◆ Exercise description: Search the entries for the word "revert". Copy each line in which it is found.
···
(* ===== verification/ProtocolBlind.v ===== *)
(** * Received bytes do not depend on how the transport cuts them

    No frame handler looks at the codec's buffer: a computation is [blind]
    when it commutes with replacing the codec.  The reception loop is then
    the codec's loop followed by the handlers, and two reads amount to one
    read of their concatenation. *)

From S2P Require Import Prelude Outcome ByteBuffer Types Flow Frame FrameCodec HeaderRules.
From S2P Require Import Hpack ProtocolEvent Stream ProtocolState Protocol ProtocolHandlers.
From S2P Require Import ProtocolFrame.
Import Http2Protocol.

(** ** Computations that ignore the codec *)

(** The same outcome, with the codec replaced. *)
Definition recodec {A} (c : FrameCodec.t) (o : outcome (A * t)) : outcome (A * t) :=
  match o with Ok (a, p) => Ok (a, set_frameCodec c p) | Fault f => Fault f end.

Definition blind {A} (m : st t A) : Prop := forall c p, m (set_frameCodec c p) = recodec c (m p).

Lemma set_frameCodec_twice c c' p : set_frameCodec c (set_frameCodec c' p) = set_frameCodec c p.
Proof. done. Qed.

Lemma set_frameCodec_self p : set_frameCodec (frameCodec p) p = p.
Proof. by destruct p. Qed.

Lemma blind_ret {A} (a : A) : blind (ret a).
Proof. done. Qed.
Lemma blind_gets {A} (f : t -> A) : (forall c p, f (set_frameCodec c p) = f p) -> blind (gets f).
Proof. intros Hf c p. unfold gets. by rewrite Hf. Qed.
Lemma blind_modify f : (forall c p, f (set_frameCodec c p) = set_frameCodec c (f p)) -> blind (modify f).
Proof. intros Hf c p. unfold modify. by rewrite Hf. Qed.
Lemma blind_lift {A} (m : outcome A) : blind (lift m).
Proof. intros c p. unfold lift. by destruct m. Qed.
Lemma blind_fail {A} f : blind (@fail_with t A f).
Proof. done. Qed.
Lemma blind_deref id : blind (deref id).
Proof. intros c p. unfold deref. cbn. by destruct (streams p !! id). Qed.
Lemma blind_update id f : blind (update id f).
Proof. intros c p. unfold update. cbn. by destruct (streams p !! id). Qed.
Lemma blind_contains id : blind (contains id).
Proof. done. Qed.
Lemma blind_erase id : blind (erase id).
Proof. done. Qed.

Lemma blind_bind {A B} (m : st t A) (k : A -> st t B) :
  blind m -> (forall a, blind (k a)) -> blind (bind m k).
Proof.
  intros Hm Hk c p. unfold bind. rewrite Hm. destruct (m p) as [[a p']|f]; [|done]. cbn. apply Hk.
Qed.

(** The state may be read, as long as the continuation does not use its codec. *)
Lemma blind_get {A} (k : t -> st t A) :
  (forall c p, k (set_frameCodec c p) = k p) -> (forall p, blind (k p)) -> blind (bind get k).
Proof. intros Hk Hb c p. unfold bind, get. rewrite Hk. apply Hb. Qed.

Create HintDb blind discriminated.

Ltac blind_step :=
  lazymatch goal with
  | |- blind (bind get _) => apply blind_get; [intros ? ?; reflexivity|intros ?]
  | |- blind (bind _ _) => apply blind_bind; [|intros ?]
  | |- blind (ret _) => apply blind_ret
  | |- blind (gets _) => apply blind_gets; intros ? ?; reflexivity
  | |- blind (modify _) => apply blind_modify; intros ? ?; reflexivity
  | |- blind (lift _) => apply blind_lift
  | |- blind (fail_with _) => apply blind_fail
  | |- blind (deref _) => apply blind_deref
  | |- blind (update _ _) => apply blind_update
  | |- blind (contains _) => apply blind_contains
  | |- blind (erase _) => apply blind_erase
  | |- blind (match ?x with _ => _ end) => destruct x
  | |- blind _ => solve [auto with blind]
  end.
Ltac blind := cbv zeta; repeat (blind_step; cbv beta zeta).

Section blind.
Context `{IterOrder}.

Lemma failStream_blind id code rst : blind (failStream id code rst).
Proof. unfold failStream. blind. Qed.
Hint Resolve failStream_blind : blind.

Lemma fail_each_blind ids code r : blind (fail_each ids code r).
Proof. revert r. induction ids; intros r; cbn [fail_each]; blind. Qed.
Hint Resolve fail_each_blind : blind.

Lemma failConnection_blind code debug : blind (failConnection code debug).
Proof. unfold failConnection, failAllStreams, append_goaway. blind. Qed.
Hint Resolve failConnection_blind : blind.

Lemma body_loop_blind fuel id r : blind (body_loop fuel id r).
Proof. revert r. induction fuel; intros r; cbn [body_loop]; blind. Qed.
Hint Resolve body_loop_blind : blind.

Lemma emitPending_blind id r : blind (emitPendingRequestBody id r).
Proof. unfold emitPendingRequestBody. blind. Qed.
Hint Resolve emitPending_blind : blind.

Lemma finalize_blind id r : blind (finalizeRemoteStream id r).
Proof. unfold finalizeRemoteStream. blind. Qed.
Hint Resolve finalize_blind : blind.

Lemma complete_header_block_blind id endStream : blind (complete_header_block id endStream).
Proof. unfold complete_header_block, decodeResponseHeaders, store_headers, handleHeaderBlockError. blind. Qed.
Hint Resolve complete_header_block_blind : blind.

Lemma append_header_block_blind id d : blind (append_header_block id d).
Proof. unfold append_header_block. blind. Qed.
Hint Resolve append_header_block_blind : blind.

Lemma add_outflows_blind ids delta : blind (add_outflows ids delta).
Proof. induction ids; cbn [add_outflows]; blind. Qed.
Hint Resolve add_outflows_blind : blind.

Lemma applyPeerSettings_blind l : blind (applyPeerSettings l).
Proof. induction l; cbn [applyPeerSettings]; unfold applyPeerSetting; blind. Qed.
Hint Resolve applyPeerSettings_blind : blind.

Lemma flush_streams_blind ids r : blind (flush_streams ids r).
Proof. revert r. induction ids; intros r; cbn [flush_streams]; blind. Qed.
Lemma flush_pending_blind ids r : blind (flush_pending ids r).
Proof. revert r. induction ids; intros r; cbn [flush_pending]; blind. Qed.
Hint Resolve flush_streams_blind flush_pending_blind : blind.

Lemma refresh_connection_blind n r : blind (refresh_connection n r).
Proof. unfold refresh_connection. blind. Qed.
Hint Resolve refresh_connection_blind : blind.

Lemma processDataFrame_blind frame : blind (processDataFrame frame).
Proof. unfold processDataFrame, processDataOnUnknownStream, accept_data. blind. Qed.
Lemma processHeadersFrame_blind frame : blind (processHeadersFrame frame).
Proof. unfold processHeadersFrame, headers_on_unknown_stream, headers_on_stream. blind. Qed.
Lemma processSettingFrame_blind frame : blind (processSettingFrame frame).
Proof. unfold processSettingFrame. blind. Qed.
Lemma processWindowUpdateFrame_blind frame : blind (processWindowUpdateFrame frame).
Proof. unfold processWindowUpdateFrame. blind. Qed.
Lemma processContinuationFrame_blind frame : blind (processContinuationFrame frame).
Proof. unfold processContinuationFrame, continuation_on_unknown_stream. blind. Qed.
Hint Resolve processDataFrame_blind processHeadersFrame_blind processSettingFrame_blind
  processWindowUpdateFrame_blind processContinuationFrame_blind : blind.

Lemma receiveFrame_blind frame : blind (receiveFrame frame).
Proof.
  unfold receiveFrame, processPriorityFrame, processRstStreamFrame, processPushPromiseFrame,
    processPingFrame, processGoAwayFrame. blind.
Qed.
Hint Resolve receiveFrame_blind : blind.

(** ** The reception loop as a fold over frames *)

(** The handlers run over frames already cut; a frame that closes the
    connection is the last one. *)
Fixpoint receive_frames (frames : list RawFrame.t) (result : StepResult.t) : st t StepResult.t :=
  match frames with
  | [] => ret result
  | frame :: frames' =>
      r <- receiveFrame frame ;;
      p <- get ;;
      if closed p then ret (StepResult.mergeStepResult result r)
      else receive_frames frames' (StepResult.mergeStepResult result r)
  end.

Lemma receive_frames_blind frames r : blind (receive_frames frames r).
Proof. revert r. induction frames; intros r; cbn [receive_frames]; blind. Qed.

Lemma receive_frames_app fs gs r p :
  closed p = false ->
  receive_frames (fs ++ gs) r p =
    (r' <- receive_frames fs r ;; q <- get ;; if closed q then ret r' else receive_frames gs r') p.
Proof.
  revert r p. induction fs as [|f fs IH]; intros r p Hp; cbn [receive_frames app].
  - unfold bind, ret, get. by rewrite Hp.
  - unfold bind, get, ret. destruct (receiveFrame f p) as [[a q]|]; [|done].
    destruct (closed q) eqn:Hq; [by rewrite Hq|]. rewrite IH by done. done.
Qed.

Lemma receive_frames_merge fs r p :
  receive_frames fs r p =
    (r' <- receive_frames fs StepResult.empty ;; ret (StepResult.mergeStepResult r r')) p.
Proof.
  revert r p. induction fs as [|f fs IH]; intros r p; cbn [receive_frames].
  - unfold bind, ret. by rewrite StepResult.merge_empty_r.
  - unfold bind, get, ret in *. destruct (receiveFrame f p) as [[a q]|]; [|done].
    destruct (closed q); [|].
    + by rewrite <- StepResult.merge_assoc, StepResult.merge_empty_r.
    + rewrite (IH (StepResult.mergeStepResult r a)), (IH (StepResult.mergeStepResult StepResult.empty a)).
      destruct (receive_frames fs StepResult.empty q) as [[b q']|]; [|done].
      by rewrite <- !StepResult.merge_assoc, StepResult.merge_empty_r.
Qed.

(** [receive_loop] is the codec's loop followed by the handlers.  When a
    frame closes the connection the bytes after it stay in the codec. *)
Lemma receive_loop_frames fuel r c c' fs p :
  FrameCodec.drain fuel c = Ok (fs, c') ->
  exists c'', receive_loop fuel r (set_frameCodec c p) = recodec c'' (receive_frames fs r p) /\
    forall r' q, receive_frames fs r p = Ok (r', q) -> c'' = c' \/ closed q = true.
Proof.
  revert r c fs p. induction fuel as [|fuel IH]; intros r c fs p Hd; [done|].
  cbn [FrameCodec.drain receive_loop] in *. unfold bind, get, lift, modify.
  change (frameCodec (set_frameCodec c p)) with c.
  destruct (FrameCodec.tryPop c) as [[[f|] c1]|]; cbn [obind] in Hd; [| |done].
  - destruct (FrameCodec.drain fuel c1) as [[gs c2]|] eqn:Hd1; [|done]. cbn [obind] in Hd. simplify_eq.
    rewrite set_frameCodec_twice, receiveFrame_blind. cbn [receive_frames]. unfold bind, get, ret.
    destruct (receiveFrame f p) as [[a q]|]; cbn [recodec]; [|by exists c1].
    change (closed (set_frameCodec c1 q)) with (closed q).
    destruct (closed q) eqn:Hq; [|by apply IH].
    exists c1. split; [done|]. intros r' q' [= _ <-]. by right.
  - simplify_eq. exists c'. split; [done|]. auto.
Qed.

Lemma receiveBytes_frames x p fs c' :
  closed p = false -> transportClosed_ p = false ->
  FrameCodec.drain_all (FrameCodec.feed x (frameCodec p)) = Ok (fs, c') ->
  exists c'', receiveBytes x p = recodec c'' (receive_frames fs StepResult.empty p) /\
    forall r' q, receive_frames fs StepResult.empty p = Ok (r', q) -> c'' = c' \/ closed q = true.
Proof.
  intros Hc Ht Hd. unfold receiveBytes, bind, get, gets, modify. rewrite Hc, Ht. cbn [orb].
  apply receive_loop_frames. exact Hd.
Qed.

Lemma receiveBytes_closed x p :
  closed p = true \/ transportClosed_ p = true -> receiveBytes x p = Ok (StepResult.empty, p).
Proof.
  intros Hp. unfold receiveBytes, bind, get. replace (closed p || transportClosed_ p) with true; [done|].
  symmetry. apply orb_true_iff. done.
Qed.

(** Frames do not touch the transport's flag. *)
Lemma receive_frames_transport fs r p r' q :
  receive_frames fs r p = Ok (r', q) -> transportClosed_ q = transportClosed_ p.
Proof.
  assert (Hk : keeps receiver_frame (receive_frames fs r)).
  { revert r. induction fs as [|f fs IH]; intros r; cbn [receive_frames].
    - apply keeps_ret, _.
    - apply keeps_bind; [apply _|apply receiveFrame_keeps|intros a].
      apply keeps_bind; [apply _|apply keeps_get, _|intros s]. case_if; [apply keeps_ret, _|apply IH]. }
  intros Hrun. destruct (Hk _ _ _ Hrun) as [Hl _]. by apply (f_equal l_transportClosed) in Hl.
Qed.
End blind.

(** ** Two reads are one read *)

(** Equal states, the codec apart. *)
Definition same_but_codec (p q : t) : Prop :=
  set_frameCodec FrameCodec.init p = set_frameCodec FrameCodec.init q.

#[export] Instance same_but_codec_equiv : Equivalence same_but_codec.
Proof. unfold same_but_codec. split; [by intros p|by intros p q|by intros p q s -> ->]. Qed.

#[export] Instance set_frameCodec_proper c : Proper (same_but_codec ==> eq) (set_frameCodec c).
Proof. intros p q Hpq. apply (f_equal (set_frameCodec c)) in Hpq. by rewrite !set_frameCodec_twice in Hpq. Qed.

Lemma same_but_codec_set c p : same_but_codec (set_frameCodec c p) p.
Proof. done. Qed.

(** C12: the protocol does not depend on how the transport cuts the stream:
    receiving [x] and then [y] gives the step result (same buffers to send,
    same events, same order) of receiving [x ++ y] at once, and the same
    state; only the bytes left in the codec of a connection that has just
    been closed may differ. *)
Theorem receiveBytes_segmentation `{IterOrder} x y p :
  match (r1 <- receiveBytes x ;; r2 <- receiveBytes y ;; ret (StepResult.mergeStepResult r1 r2)) p,
        receiveBytes (x ++ y) p with
  | Ok (r, q), Ok (r', q') => r = r' /\ same_but_codec q q' /\ (closed q = false -> q = q')
  | Fault f, Fault f' => f = f'
  | _, _ => False
  end.
Proof.
  unfold bind, ret.
  destruct (closed p || transportClosed_ p) eqn:Hp.
  { apply orb_true_iff in Hp. rewrite (receiveBytes_closed x p Hp), !receiveBytes_closed by done. done. }
  apply orb_false_iff in Hp as [Hc Ht].
  destruct (FrameCodec.drain_twice x y (frameCodec p)) as (fs & gs & c1 & c2 & Hx & Hy & Hxy).
  destruct (receiveBytes_frames x p fs c1 Hc Ht Hx) as (d1 & -> & Hd1).
  destruct (receiveBytes_frames (x ++ y) p (fs ++ gs) c2 Hc Ht Hxy) as (d2 & -> & Hd2).
  rewrite receive_frames_app in * by done. unfold bind, get, ret in *.
  destruct (receive_frames fs StepResult.empty p) as [[r1 q]|f] eqn:Hrun; [|done]. cbn [recodec] in *.
  destruct (closed q) eqn:Hq.
  { rewrite receiveBytes_closed by (by left). rewrite StepResult.merge_empty_r. split; [done|]. split; [done|].
    change (closed (set_frameCodec d1 q)) with (closed q). congruence. }
  destruct (Hd1 _ _ eq_refl) as [->|]; [|congruence].
  pose proof (receive_frames_transport _ _ _ _ _ Hrun) as Htq.
  destruct (receiveBytes_frames y (set_frameCodec c1 q) gs c2) as (d3 & -> & Hd3); [done|cbn; congruence|done|].
  rewrite receive_frames_blind. rewrite (receive_frames_merge gs r1) in Hd2 |- *. unfold bind, ret in *.
  rewrite receive_frames_blind in Hd3.
  destruct (receive_frames gs StepResult.empty q) as [[r2 q2]|f]; [|done]. cbn [recodec] in *.
  split; [done|]. split; [done|]. change (closed q2 = false -> set_frameCodec d3 q2 = set_frameCodec d2 q2).
  intros Hq2. destruct (Hd2 _ _ eq_refl) as [->|?]; [|congruence].
  destruct (Hd3 _ _ eq_refl) as [->|Hq3]; [done|]. change (closed q2 = true) in Hq3. congruence.
Qed.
···
◆ Solution to this exercise:
Proof. revert r. induction ids; intros r; cbn [fail_each]; blind. Qed.
Proof. revert r. induction fuel; intros r; cbn [body_loop]; blind. Qed.
Proof. revert r. induction ids; intros r; cbn [flush_streams]; blind. Qed.
Proof. revert r. induction ids; intros r; cbn [flush_pending]; blind. Qed.
Proof. revert r. induction frames; intros r; cbn [receive_frames]; blind. Qed.
  revert r p. induction fs as [|f fs IH]; intros r p Hp; cbn [receive_frames app].
  revert r p. induction fs as [|f fs IH]; intros r p; cbn [receive_frames].
  revert r c fs p. induction fuel as [|fuel IH]; intros r c fs p Hd; [done|].
  { revert r. induction fs as [|f fs IH]; intros r; cbn [receive_frames].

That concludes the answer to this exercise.